• _Task prompt_:
Only the lines from the one containing "that starts at" through the last line below should be written out, exactly and with both ends kept.

(Collected data entries)
◆ ◆ ◆ ◆ ◆

(** X7.  What an analysis with the scene-ending check on leaves in the
    regex objects: [lastIndex] of a forbidden pattern is at most the length
    of the joined ending window, nothing else is written, and when the
    analysis reports no high violation every [lastIndex] is back at 0, so
    that the next analysis starts as from a freshly loaded module. *)
Theorem analysis_lastIndex settings text st :
  sceneEndings (validationRules settings) = true ->
  let analysis := run (analyzeMessage settings text) st in
  let st' := snd (analyzeMessage settings text st) in
  (forall j, 7 <= j -> st' j = st j) /\
  (forall j, j < 7 ->
     st' j <= length (join space (lastSentences analysis))) /\
  (filter (isSeverity high) (violations analysis) = [] ->
   forall j, j < 7 -> st' j = 0).
Proof.
  intros Hon analysis st'. subst analysis st'.
  rewrite analyzeMessage_store, analysis_high, analyzeMessage_lastSentences,
    Hon.
  set (e := join space (getLastSentences text 3)).
  assert (Hnth : forall j, j < 7 ->
            exists R, nth_error FORBIDDEN_PATTERNS j = Some R).
  { intros j Hj.
    destruct (nth_error FORBIDDEN_PATTERNS j) as [R|] eqn:E; [eauto|].
    apply nth_error_None in E. simpl in E. lia. }
  split; [|split].
  - intros j Hj. apply checkForbidden_outside. simpl. lia.
  - intros j Hj. destruct (Hnth j Hj) as (R & HR).
    pose proof (@checkForbidden_store FORBIDDEN_PATTERNS e 0 st j R
                  eq_refl HR) as H.
    cbn [Nat.add] in H. rewrite H.
    destruct (exec R e (st j)) as [[a b]|] eqn:E; [|lia].
    exact (exec_end_bound _ _ _ E).
  - intros Hnil j Hj. destruct (Hnth j Hj) as (R & HR).
    pose proof (@checkForbidden_store FORBIDDEN_PATTERNS e 0 st j R
                  eq_refl HR) as H.
    cbn [Nat.add] in H. rewrite H.
    pose proof (@checkForbidden_none FORBIDDEN_PATTERNS e 0 st eq_refl
                  Hnil j R HR) as Hx.
    cbn [Nat.add] in Hx. rewrite Hx. reflexivity.
Qed.

Lemma analysis_lastIndex_witness :
  let text := lit "She grabbed the towel." in
  let st := upd initialStore 0 17 in
  sceneEndings (validationRules defaultSettings) = true /\
  filter (isSeverity high)
         (violations (run (analyzeMessage defaultSettings text) st)) = [] /\
  forall j, j < 7 -> snd (analyzeMessage defaultSettings text st) j = 0.
Proof.
  intros text st. split; [reflexivity|].
  assert (H : filter (isSeverity high)
                (violations (run (analyzeMessage defaultSettings text) st))
              = []) by reflexivity.
  split; [exact H|].
  exact (proj2 (proj2 (@analysis_lastIndex defaultSettings text st eq_refl))
           H).
Defined.

(** ** When the fallback drops a sentence *)

Lemma someTest_iff ps s : forall idx st,
  forallb global ps = true ->
  (run (someTest idx ps s) st = true <->
   exists k R, nth_error ps k = Some R /\ exec R s (st (idx + k)) <> None).
Proof.
  unfold run.
  induction ps as [|p ps IH]; intros idx st Hg.
  - simpl. split; [discriminate|].
    intros (k & R & Hk & _). destruct k; discriminate.
  - simpl in Hg. apply andb_true_iff in Hg. destruct Hg as [Hp Hg].
    cbn [someTest]. unfold bind. rewrite (@test_global _ _ _ _ Hp).
    destruct (exec p s (st idx)) as [[a b]|] eqn:E.
    + simpl. split; [intros _|reflexivity].
      exists 0, p. rewrite Nat.add_0_r, E. split; [reflexivity|discriminate].
    + rewrite (IH (S idx) (upd st idx 0) Hg). split.
      * intros (k & R & Hk & Hx). exists (S k), R.
        rewrite upd_other in Hx by lia.
        replace (idx + S k) with (S idx + k) by lia. auto.
      * intros (k & R & Hk & Hx). destruct k as [|k]; simpl in Hk.
        -- injection Hk as <-. rewrite Nat.add_0_r, E in Hx. contradiction.
        -- exists k, R. rewrite upd_other by lia.
           replace (S idx + k) with (idx + S k) by lia. auto.
Qed.

Lemma prunedSentences_iff text analysis st :
  run (prunedSentences text analysis) st <> None <->
  filter (isType scene_ending) (violations analysis) <> [] /\
  2 < length (sentencesOf text) /\
  exists k R pre w post,
    nth_error FORBIDDEN_PATTERNS k = Some R /\
    OccursAt R (last (sentencesOf text) []) pre w post /\
    st k <= length pre.
Proof.
  pose proof (@someTest_iff FORBIDDEN_PATTERNS
                (last (sentencesOf text) []) 0 st eq_refl) as Hs.
  unfold run in *. unfold prunedSentences.
  destruct (filter (isType scene_ending) (violations analysis)) as [|v l].
  { change (Nat.ltb 0 (length (@nil Violation))) with false. cbv iota.
    unfold ret. cbn [fst].
    split; [intros H; exfalso; apply H; reflexivity|].
    intros [H _]. contradiction. }
  change (Nat.ltb 0 (length (v :: l))) with true. cbv iota.
  destruct (Nat.ltb 2 (length (sentencesOf text))) eqn:En.
  2:{ apply Nat.ltb_ge in En. unfold ret. cbn [fst].
      split; [intros H; exfalso; apply H; reflexivity|].
      intros (_ & H & _). lia. }
  apply Nat.ltb_lt in En. unfold bind.
  destruct (someTest 0 FORBIDDEN_PATTERNS (last (sentencesOf text) []) st)
    as [b st1].
  cbn [fst] in Hs.
  destruct b.
  - destruct (someTest 0 FORBIDDEN_PATTERNS _ st1) as [b2 st2].
    unfold ret. cbn [fst].
    split; [intros _|discriminate].
    split; [discriminate|]. split; [exact En|].
    destruct (proj1 Hs eq_refl) as (k & R & Hk & Hx).
    apply exec_iff in Hx. destruct Hx as (pre & w & post & Ho & Hli).
    exists k, R, pre, w, post. auto.
  - unfold ret. cbn [fst].
    split; [intros H; exfalso; apply H; reflexivity|].
    intros (_ & _ & (k & R & pre & w & post & Hk & Ho & Hli)).
    assert (Hx : false = true).
    { apply Hs. exists k, R. split; [exact Hk|].
      apply exec_iff. exists pre, w, post. auto. }
    discriminate.
Qed.

(** X8.  The fallback rebuilds the text from fewer sentences exactly when
    the analysis holds a scene-ending violation, the text has more than two
    sentences, and some forbidden pattern has a match in the last sentence
    that starts at or after the current [lastIndex] of that pattern. *)
Theorem fallback_drop_criterion text analysis st :
  run (prunedSentences text analysis) st <> None <->
  filter (isType scene_ending) (violations analysis) <> [] /\
  2 < length (sentencesOf text) /\
  exists k R pre w post,
    nth_error FORBIDDEN_PATTERNS k = Some R /\
    OccursAt R (last (sentencesOf text) []) pre w post /\
    st k <= length pre.
Proof. apply prunedSentences_iff. Qed.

◆ ◆ ◆ ◆ ◆

• _Expected answer_:
    that starts at or after the current [lastIndex] of that pattern. *)
Theorem fallback_drop_criterion text analysis st :
  run (prunedSentences text analysis) st <> None <->
  filter (isType scene_ending) (violations analysis) <> [] /\
  2 < length (sentencesOf text) /\
  exists k R pre w post,
    nth_error FORBIDDEN_PATTERNS k = Some R /\
    OccursAt R (last (sentencesOf text) []) pre w post /\
    st k <= length pre.
Proof. apply prunedSentences_iff. Qed.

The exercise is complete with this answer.